Traveling Through Digital Waters
• Lens selection: The type of lens used to capture the background should be the same used to capture the subject.
• Angle and quality of light: The subject should be lit to match the conditions of the background. Shadows, Balint says, can provide a lot of useful information.
• Position of the camera: “That’s a little harder to nail right on,” Balint cautions. “We assume that most of these backgrounds were [photographed] hand-held; that a normal-height person stood holding a camera and clicked. We’ve tried to keep that consistent, and we’ve created a fixed distance to our models.”
The thumbnail images of every shot are displayed on a monitor for everyone on site to consider. Corrections and re-takes happen immediately.
Once Magellan’s signs off on the shots, Balint and his team hit the computers—a network of Apple G3 workstations—to pull the images and the layout together. First, the model image is masked using Ultimatte KnockOut. Several masking applications are available, but Balint found Ultimatte’s solution to be the most seamless and precise. Once masked, the model is dropped into Adobe Photoshop.

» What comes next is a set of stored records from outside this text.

(* ===== verification/WireCodec.v ===== *)
(** * WireCodec: the MessagePack encoder and decoder of the extension protocol

    Writers first, then readers, one of each per type.  The write half of [crates/quoin-ext-proto/src/codec.rs].  A Rust writer appends to
    [out: &mut Vec<u8>]; here it returns the bytes it appends, and [++] is the sequence of
    writes.  [n as u16] followed by [to_be_bytes] is [be_bytes 2 n], which truncates as the
    cast does. *)
From stdpp Require Import base numbers list strings.
From stdpp Require Import options.
From S2P Require Import Prelude WireModel.
Local Open Scope Z_scope.

(** ** Frame type tags *)

Definition T_CALL : Z := 0.
Definition T_CALL_RETURN : Z := 1.
Definition T_CALL_RETURN_ERROR : Z := 2.
Definition T_CALL_RETURN_RESOURCE : Z := 3.
Definition T_CALL_RETURN_ARRAY : Z := 4.
Definition T_CALL_RETURN_DATA : Z := 5.
Definition T_CALL_RETURN_HANDLE : Z := 6.
Definition T_GET_MANIFEST : Z := 7.
Definition T_MANIFEST_RETURN : Z := 8.
Definition T_MAKE_STRING : Z := 9.
Definition T_HANDLE_TO_STRING : Z := 10.
Definition T_RETAIN : Z := 11.
Definition T_RELEASE : Z := 12.
Definition T_CALL_METHOD_ON_HANDLE : Z := 13.
Definition T_INVOKE_BLOCK : Z := 14.
Definition T_INVOKE_BLOCK_RETURN : Z := 15.
Definition T_GET_GLOBAL : Z := 16.
Definition T_MAKE_VALUE : Z := 17.
Definition T_READ_HANDLE : Z := 18.
Definition T_READ_HANDLE_RETURN : Z := 19.
Definition T_HOST_OP_RETURN : Z := 20.
Definition T_CALL_RETURN_CHANNEL : Z := 21.
Definition T_CHAN : Z := 22.
Definition T_CALL_RETURN_RESOURCE_DECL : Z := 23.

(** ** Scalars *)

Definition zlen {A} (xs : list A) : Z := Z.of_nat (length xs).

(** Smallest-form unsigned integer. *)
Definition write_uint (v : Z) : list Z :=
  if v <=? 0x7f then [v]
  else if v <=? 0xff then [0xcc; v]
  else if v <=? 0xffff then 0xcd :: be_bytes 2 v
  else if v <=? 0xffffffff then 0xce :: be_bytes 4 v
  else 0xcf :: be_bytes 8 v.

(** Smallest-form signed integer; [i as u8] of a negative fixint is its low byte. *)
Definition write_int (i : Z) : list Z :=
  if 0 <=? i then write_uint i
  else if -32 <=? i then [i mod 256]
  else if -0x80 <=? i then [0xd0; i mod 256]
  else if -0x8000 <=? i then 0xd1 :: be_bytes 2 i
  else if -0x80000000 <=? i then 0xd2 :: be_bytes 4 i
  else 0xd3 :: be_bytes 8 i.

Definition write_str (s : rstr) : list Z :=
  let n := zlen s in
  (if n <? 32 then [Z.lor 0xa0 n]
   else if n <? 0x100 then [0xd9; n]
   else if n <? 0x10000 then 0xda :: be_bytes 2 n
   else 0xdb :: be_bytes 4 n) ++ s.

Definition write_bin (b : list Z) : list Z :=
  let n := zlen b in
  (if n <? 0x100 then [0xc4; n]
   else if n <? 0x10000 then 0xc5 :: be_bytes 2 n
   else 0xc6 :: be_bytes 4 n) ++ b.

Definition write_ext (ty : Z) (payload : list Z) : list Z :=
  let n := zlen payload in
  (if n =? 1 then [0xd4]
   else if n =? 2 then [0xd5]
   else if n =? 4 then [0xd6]
   else if n =? 8 then [0xd7]
   else if n =? 16 then [0xd8]
   else if n <? 0x100 then [0xc7; n]
   else if n <? 0x10000 then 0xc8 :: be_bytes 2 n
   else 0xc9 :: be_bytes 4 n) ++ (ty mod 256) :: payload.

Definition write_array_header (n : Z) : list Z :=
  if n <? 16 then [Z.lor 0x90 n]
  else if n <? 0x10000 then 0xdc :: be_bytes 2 n
  else 0xdd :: be_bytes 4 n.

(** The map header, inline in [write_dv]'s [Map] arm. *)
Definition write_map_header (n : Z) : list Z :=
  if n <? 16 then [Z.lor 0x80 n]
  else if n <? 0x10000 then 0xde :: be_bytes 2 n
  else 0xdf :: be_bytes 4 n.

(** A [for] loop of writes over a sequence. *)
Definition write_all {A} (w : A → list Z) (xs : list A) : list Z := concat (map w xs).

Definition write_u64_vec (xs : list Z) : list Z :=
  write_array_header (zlen xs) ++ write_all write_uint xs.

Definition write_str_vec (xs : list rstr) : list Z :=
  write_array_header (zlen xs) ++ write_all write_str xs.

Definition write_opt_str (s : option rstr) : list Z :=
  match s with Some s => write_str s | None => [0xc0] end.

(** ** Structured values *)

Fixpoint write_dv (dv : DataValue) : list Z :=
  match dv with
  | Null => [0xc0]
  | Bool false => [0xc2]
  | Bool true => [0xc3]
  | Int i => write_int i
  | Float f => 0xcb :: be_bytes 8 f
  | Str s => write_str s
  | Bytes_ b => write_bin b
  | BigInt s => write_ext 1 s
  | Decimal s => write_ext 2 s
  | Resource id class_name => write_ext 3 (le_bytes 8 id ++ class_name)
  | List items => write_array_header (zlen items) ++ concat (map write_dv items)
  | Map entries =>
      write_map_header (zlen entries)
      ++ concat (map (λ kv, write_str kv.1 ++ write_dv kv.2) entries)
  end.

(** [Some(dv)] other than [Null] is written, anything else is nil. *)
Definition write_opt_dv (o : option DataValue) : list Z :=
  match o with
  | Some Null | None => [0xc0]
  | Some dv => write_dv dv
  end.

(** Serialize one value with no frame around it. *)
Definition pack_dv (dv : DataValue) : list Z := write_dv dv.

Definition write_arrow (a : ArrowArray) : list Z :=
  write_array_header 3 ++ write_uint (dtype_tag (dtype a))
  ++ write_uint (length_ a) ++ write_bin (data_ a).

Definition write_arg (a : Arg) : list Z :=
  write_array_header 2 ++
  match a with
  | AData d => write_uint 0 ++ write_dv d
  | AResource id => write_uint 1 ++ write_uint id
  | AHandle h => write_uint 2 ++ write_uint h
  | AArray a => write_uint 3 ++ write_arrow a
  | AChan c => write_uint 4 ++ write_uint c
  end.

Definition write_class_decl (c : ClassDecl) : list Z :=
  write_array_header 3 ++ write_str (cd_name c)
  ++ write_array_header (zlen (cd_instance_selectors c))
  ++ write_all write_str (cd_instance_selectors c)
  ++ write_array_header (zlen (cd_class_selectors c))
  ++ write_all write_str (cd_class_selectors c).

(** ** Frames *)

(** The frame's tag, its number of array elements (the tag included, the meta excluded) and the
    bytes of its fields: one arm of [encode_with_meta] per message. *)
Definition msg_tag (m : Msg) : Z :=
  match m with
  | Call _ => T_CALL
  | CallReturn _ => T_CALL_RETURN
  | CallReturnError _ _ => T_CALL_RETURN_ERROR
  | CallReturnResource _ _ => T_CALL_RETURN_RESOURCE
  | CallReturnChannel _ => T_CALL_RETURN_CHANNEL
  | CallReturnResourceDecl _ _ _ _ => T_CALL_RETURN_RESOURCE_DECL
  | Chan _ _ _ _ _ => T_CHAN
  | CallReturnArray _ => T_CALL_RETURN_ARRAY
  | CallReturnData _ => T_CALL_RETURN_DATA
  | CallReturnHandle _ => T_CALL_RETURN_HANDLE
  | GetManifest _ => T_GET_MANIFEST
  | ManifestReturn _ _ _ => T_MANIFEST_RETURN
  | MakeString _ => T_MAKE_STRING
  | HandleToString _ => T_HANDLE_TO_STRING
  | Retain _ => T_RETAIN
  | Release _ => T_RELEASE
  | CallMethodOnHandle _ _ _ => T_CALL_METHOD_ON_HANDLE
  | InvokeBlock _ _ => T_INVOKE_BLOCK
  | InvokeBlockReturn _ _ _ => T_INVOKE_BLOCK_RETURN
  | GetGlobal _ => T_GET_GLOBAL
  | MakeValue _ => T_MAKE_VALUE
  | ReadHandle _ => T_READ_HANDLE
  | ReadHandleReturn _ _ _ => T_READ_HANDLE_RETURN
  | HostOpReturn _ _ _ _ => T_HOST_OP_RETURN
  end.

Definition msg_arity (m : Msg) : Z :=
  match m with
  | Call _ => 11
  | CallReturnError _ _ | CallReturnResource _ _ | InvokeBlock _ _ => 3
  | CallReturnResourceDecl _ _ _ _ | HostOpReturn _ _ _ _ => 5
  | Chan _ _ _ _ _ => 6
  | ManifestReturn _ _ _ | CallMethodOnHandle _ _ _ | InvokeBlockReturn _ _ _
  | ReadHandleReturn _ _ _ => 4
  | CallReturn _ | CallReturnChannel _ | CallReturnArray _ | CallReturnData _
  | CallReturnHandle _ | GetManifest _ | MakeString _ | HandleToString _ | Retain _
  | Release _ | GetGlobal _ | MakeValue _ | ReadHandle _ => 2
  end.

(** The re-entrant host-ops and their replies. *)
Definition write_op_fields (m : Msg) : list Z :=
  match m with
  | MakeString value => write_str value
  | HandleToString handle => write_uint handle
  | Retain handle => write_uint handle
  | Release handles => write_u64_vec handles
  | CallMethodOnHandle receiver selector args =>
      write_uint receiver ++ write_str selector ++ write_u64_vec args
  | InvokeBlock block batches =>
      write_uint block ++ write_array_header (zlen batches) ++ write_all write_u64_vec batches
  | InvokeBlockReturn results error remote_stack =>
      write_u64_vec results ++ write_opt_str error ++ write_str remote_stack
  | GetGlobal name => write_str name
  | MakeValue value => write_dv value
  | ReadHandle handle => write_uint handle
  | ReadHandleReturn value error remote_stack =>
      write_dv value ++ write_opt_str error ++ write_str remote_stack
  | HostOpReturn handle str error remote_stack =>
      write_uint handle ++ write_opt_str str ++ write_opt_str error ++ write_str remote_stack
  | _ => []
  end.

Definition write_fields (m : Msg) : list Z :=
  match m with
  | Call c =>
      write_str (c_op c) ++ write_str (c_arg c) ++ write_u64_vec (c_handles c)
      ++ write_u64_vec (c_resources c) ++ write_u64_vec (c_releases c)
      ++ write_array_header (zlen (c_arrays c)) ++ write_all write_arrow (c_arrays c)
      ++ write_opt_dv (c_data c) ++ write_str (c_class_name c) ++ write_uint (c_recv c)
      ++ write_array_header (zlen (c_method_args c)) ++ write_all write_arg (c_method_args c)
  | CallReturn result => write_str result
  | CallReturnError message remote_stack => write_str message ++ write_str remote_stack
  | CallReturnResource resource class_name => write_uint resource ++ write_str class_name
  | CallReturnChannel chan => write_uint chan
  | CallReturnResourceDecl resource class_name instance_selectors class_selectors =>
      write_uint resource ++ write_str class_name
      ++ write_array_header (zlen instance_selectors) ++ write_all write_str instance_selectors
      ++ write_array_header (zlen class_selectors) ++ write_all write_str class_selectors
  | Chan kind chan corr value message =>
      write_uint kind ++ write_uint chan ++ write_uint corr ++ write_opt_dv value
      ++ write_str message
  | CallReturnArray array => write_arrow array
  | CallReturnData value => write_dv value
  | CallReturnHandle handle => write_uint handle
  | GetManifest version => write_uint version
  | ManifestReturn classes version lanes =>
      write_uint version ++ write_array_header (zlen classes)
      ++ write_all write_class_decl classes ++ write_uint lanes
  | op => write_op_fields op
  end.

Scale is Balint’s next consideration. “If the size isn’t just right, the illusion is blown,” he says. To achieve the correct scale, he compares a landmark’s length in the background to a feature of known length on the model: an eight-inch brick to the model’s nine-inch foot. “Then it’s a matter of fine-tuning the lighting using the dodge and burn tools in Photoshop: If the model looks a little flat in the sunny background, I’ll dodge in some highlights on the sunny side, or conversely burn in the shadows. And then add the shadows on the ground using all the tools in [the application],” Balint explains.
He saves the composed image, pre-CMYK, pre-sharpened, “So that if the client has any concerns, we can go back and change things without destroying the file.”